** SOURCE INFORMATION follows **

(* ===== verification/Embeddings.v ===== *)
(** Embeddings in the database ([encode_embedding], [decode_embedding] of
    [plugins/memory/src/storage/sqlite_store.rs]): the bits of an [f32], four
    bytes each from the lowest, and the similarity of two vectors
    ([similarity.rs]).  What is encoded decodes to itself. *)
From Stdlib Require Import Ascii.
From Stdlib Require Import SpecFloat.
From S2P Require Import Prelude Text Threads Floats Memories.
#[local] Open Scope Z_scope.

(** [f32::to_bits] and [f32::from_bits]; a NaN is the quiet one. *)
Definition sign_bit (s : bool) : Z := if s then 2 ^ 31 else 0.
Definition to_bits (x : float) : Z :=
  match x with
  | S754_zero s => sign_bit s
  | S754_infinity s => sign_bit s + 255 * 2 ^ 23
  | S754_nan => 255 * 2 ^ 23 + 2 ^ 22
  | S754_finite s m e =>
      if Zpos m <? 2 ^ 23 then sign_bit s + Zpos m
      else sign_bit s + (e + 150) * 2 ^ 23 + (Zpos m - 2 ^ 23)
  end.
Definition from_bits (w : Z) : float :=
  let s := 2 ^ 31 <=? w in
  let e := (w / 2 ^ 23) mod 256 in
  let m := w mod 2 ^ 23 in
  if e =? 255 then (if m =? 0 then S754_infinity s else S754_nan)
  else if e =? 0 then match m with Zpos p => S754_finite s p (-149) | _ => S754_zero s end
  else match 2 ^ 23 + m with Zpos p => S754_finite s p (e - 150) | _ => S754_nan end.

(** [f32::to_le_bytes] and [f32::from_le_bytes]. *)
Definition byte_of (n : Z) : ascii := ascii_of_N (Z.to_N (n mod 256)).
Definition of_byte (c : ascii) : Z := Z.of_N (N_of_ascii c).
Definition to_le_bytes (x : float) : bytes :=
  let w := to_bits x in [byte_of w; byte_of (w / 2 ^ 8); byte_of (w / 2 ^ 16); byte_of (w / 2 ^ 24)].
Definition from_le_bytes (a b c d : ascii) : float :=
  from_bits (of_byte a + of_byte b * 2 ^ 8 + of_byte c * 2 ^ 16 + of_byte d * 2 ^ 24).

Definition encode_embedding (embedding : list float) : bytes := concat (map to_le_bytes embedding).

(** [chunks_exact(4)]. *)
Fixpoint decode_chunks (l : bytes) : list float :=
  match l with
  | a :: b :: c :: d :: l' => from_le_bytes a b c d :: decode_chunks l'
  | _ => []
  end.
Definition decode_embedding (l : bytes) (expected_dimensions : Z) : Result StoreError (list float) :=
  let n := Z.of_nat (length l) in
  if negb (n mod 4 =? 0) then Err (Serialization "embedding blob length is not aligned to f32 components")
  else if negb (n / 4 =? expected_dimensions) then Err (Serialization "stored embedding dimension mismatch")
  else Ok (decode_chunks l).

(** [cosine_similarity]: sums from the left, then the quotient in [0, 1]. *)
Definition f32_epsilon : float := S754_finite false 8388608 (-46).
Definition dot (left right : list float) : float :=
  fold_left (fun acc p => F32.add acc (F32.mul (fst p) (snd p))) (zip left right) fzero.
Definition cosine_similarity (left right : list float) : Result StoreError float :=
  if negb (length left =? length right)%nat then
    Err (Validation "cosine similarity requires equal vector dimensions")
  else if (length left =? 0)%nat then Err (Validation "cosine similarity requires non-empty vectors")
  else
    let dot_product := dot left right in
    let left_norm := dot left left in
    let right_norm := dot right right in
    if fle left_norm f32_epsilon || fle right_norm f32_epsilon then Ok fzero
    else Ok (clamp (F32.div dot_product (F32.mul (SFsqrt 24 128 left_norm) (SFsqrt 24 128 right_norm)))
               fzero F32.one).

Example cosine_example :
  cosine_similarity [F32.one; fzero] [F32.lit 8 10; F32.lit 6 10] = Ok (F32.lit 8 10).
Proof. vm_compute. reflexivity. Qed.

(** ** Encoding and decoding *)
Lemma of_byte_of n : of_byte (byte_of n) = n mod 256.
Proof.
  unfold of_byte, byte_of. pose proof (Z.mod_pos_bound n 256 ltac:(lia)).
  rewrite N_ascii_embedding by lia. lia.
Qed.

Lemma le_bytes_value w : 0 <= w < 2 ^ 32 ->
  of_byte (byte_of w) + of_byte (byte_of (w / 2 ^ 8)) * 2 ^ 8 + of_byte (byte_of (w / 2 ^ 16)) * 2 ^ 16
    + of_byte (byte_of (w / 2 ^ 24)) * 2 ^ 24 = w.
Proof.
  intros Hw. rewrite !of_byte_of.
  assert (w / 2 ^ 24 = w / 2 ^ 8 / 2 ^ 8 / 2 ^ 8) as E3 by (rewrite !Z.div_div by lia; done).
  assert (w / 2 ^ 16 = w / 2 ^ 8 / 2 ^ 8) as E2 by (rewrite !Z.div_div by lia; done).
  rewrite E3, E2. change (2 ^ 8) with 256 in *.
  assert (0 <= w / 256 / 256 / 256 < 256) as Hc.
  { rewrite !Z.div_div by lia. split; [apply Z.div_pos; lia|apply Z.div_lt_upper_bound; lia]. }
  rewrite (Z.mod_small (w / 256 / 256 / 256)) by lia. clear E2 E3.
  pose proof (Z.div_mod w 256 ltac:(lia)). pose proof (Z.div_mod (w / 256) 256 ltac:(lia)).
  pose proof (Z.div_mod (w / 256 / 256) 256 ltac:(lia)). lia.
Qed.

(** What the fields of a valid [f32] are. *)
Lemma f32_fields s m e :
  F32.is_f32 (S754_finite s m e) = true ->
  (Zpos m < 2 ^ 23 /\ e = -149) \/ (2 ^ 23 <= Zpos m < 2 ^ 24 /\ -149 <= e <= 104).
Proof.
  unfold F32.is_f32, valid_binary, bounded. rewrite andb_true_iff. intros [Hc He].
  apply Z.eqb_eq in Hc. apply Z.leb_le in He. unfold fexp, emin in Hc.
  pose proof (digits_lt (Zpos m) ltac:(lia)) as H1. pose proof (digits_le (Zpos m) ltac:(lia)) as H2.
  unfold Zdigits2 in H1, H2. set (d := Zpos (digits2_pos m)) in *.
  assert (d <= 24) as Hd by lia.
  assert (2 ^ d <= 2 ^ 24) by (apply Z.pow_le_mono_r; lia).
  destruct (Z.eq_dec d 24) as [E|E].
  - right. rewrite E in H2. split; [|lia]. split; [exact H2|lia].
  - left. assert (2 ^ d <= 2 ^ 23) by (apply Z.pow_le_mono_r; lia). split; lia.
Qed.

Lemma to_bits_range x : F32.is_f32 x = true -> 0 <= to_bits x < 2 ^ 32.
Proof.
  destruct x as [s|s| |s m e]; try (by destruct s); [done|]. intros H%f32_fields. unfold to_bits.
  destruct (Z.ltb_spec (Zpos m) (2 ^ 23)); destruct s; simpl sign_bit; lia.
Qed.

Lemma fields_of (s : bool) e m : 0 <= m < 2 ^ 23 -> 0 <= e < 256 ->
  let w := sign_bit s + e * 2 ^ 23 + m in
  (2 ^ 31 <=? w) = s /\ (w / 2 ^ 23) mod 256 = e /\ w mod 2 ^ 23 = m.
Proof.
  intros Hm He. cbv zeta.
  assert (sign_bit s = (if s then 256 else 0) * 2 ^ 23) as E by (by destruct s). split_and!.
  - destruct s; simpl sign_bit; [apply Z.leb_le|apply Z.leb_gt]; lia.
  - rewrite E, <- Z.mul_add_distr_r, Z.add_comm, Z.div_add, Z.div_small by lia.
    rewrite Z.add_0_l. destruct s; [|by apply Z.mod_small].
    rewrite Z.add_comm, <- (Z.mul_1_l 256) at 1. rewrite Z.mod_add by lia. by apply Z.mod_small.
  - rewrite E, <- Z.mul_add_distr_r, Z.add_comm, Z.mod_add by lia. by apply Z.mod_small.
Qed.

Lemma from_to_bits x : F32.is_f32 x = true -> from_bits (to_bits x) = x.
Proof.
  destruct x as [s|s| |s m e]; intros H; try (destruct s; reflexivity); [reflexivity|].
  apply f32_fields in H as [[Hm ->]|[Hm He]]; unfold to_bits.
  - destruct (Z.ltb_spec (Zpos m) (2 ^ 23)); [|lia].
    destruct (fields_of s 0 (Zpos m)) as (E1 & E2 & E3); [lia|lia|].
    rewrite Z.mul_0_l, Z.add_0_r in E1, E2, E3. unfold from_bits. rewrite E1, E2, E3. done.
  - destruct (Z.ltb_spec (Zpos m) (2 ^ 23)); [lia|].
    destruct (fields_of s (e + 150) (Zpos m - 2 ^ 23)) as (E1 & E2 & E3); [lia|lia|].
    unfold from_bits. rewrite E1, E2, E3. cbv zeta.
    destruct (Z.eqb_spec (e + 150) 255); [lia|]. destruct (Z.eqb_spec (e + 150) 0); [lia|].
    replace (2 ^ 23 + (Zpos m - 2 ^ 23)) with (Zpos m) by lia. by replace (e + 150 - 150) with e by lia.
Qed.

Lemma from_to_le_bytes x :
  F32.is_f32 x = true ->
  match to_le_bytes x with [a; b; c; d] => from_le_bytes a b c d | _ => x end = x.
Proof.
  intros H. cbn [to_le_bytes]. unfold from_le_bytes.
  rewrite le_bytes_value by (by apply to_bits_range). by apply from_to_bits.
Qed.

(** C40. A stored embedding is read back as it was: for every vector of
    [f32]s, the bytes that [encode_embedding] makes of it decode, under its own
    dimension, to the same vector. *)
Theorem embeddings_round_trip (embedding : list float)
    (Hf : Forall (fun x => F32.is_f32 x = true) embedding) :
  decode_embedding (encode_embedding embedding) (Z.of_nat (length embedding)) = Ok embedding.
Proof.
  assert (length (encode_embedding embedding) = (length embedding * 4)%nat) as El.
  { clear Hf. unfold encode_embedding. induction embedding as [|x l IH]; [done|].
    cbn [map concat to_le_bytes app]. cbn [length]. rewrite IH. lia. }
  unfold decode_embedding. rewrite El, Nat2Z.inj_mul, Z.mod_mul, Z.div_mul, !Z.eqb_refl by lia.
  cbn [negb]. f_equal. clear El. induction Hf as [|x l Hx _ IH]; [done|].
  unfold encode_embedding in *. cbn [map concat]. pose proof (from_to_le_bytes x Hx) as E.
  cbn [to_le_bytes app decode_chunks] in *. by rewrite E, IH.
Qed.
Lemma embeddings_round_trip_witness :
  decode_embedding (encode_embedding [F32.lit 1 10; S754_zero true; F32.of_Z (-3); S754_infinity false]) 4
    = Ok [F32.lit 1 10; S754_zero true; F32.of_Z (-3); S754_infinity false].
Proof.
  apply (embeddings_round_trip [F32.lit 1 10; S754_zero true; F32.of_Z (-3); S754_infinity false]).
  repeat constructor; vm_compute; reflexivity.
Defined.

** End of SOURCE INFORMATION **

* TASK DIRECTIONS: In the entries above, the lines from the one bearing "Lemma from_to_bits x" up to and including the one bearing "destruct (fields_of s 0" should be transcribed exactly; no other line is wanted.

* YOUR SOLUTION:
Lemma from_to_bits x : F32.is_f32 x = true -> from_bits (to_bits x) = x.
Proof.
  destruct x as [s|s| |s m e]; intros H; try (destruct s; reflexivity); [reflexivity|].
  apply f32_fields in H as [[Hm ->]|[Hm He]]; unfold to_bits.
  - destruct (Z.ltb_spec (Zpos m) (2 ^ 23)); [|lia].
    destruct (fields_of s 0 (Zpos m)) as (E1 & E2 & E3); [lia|lia|].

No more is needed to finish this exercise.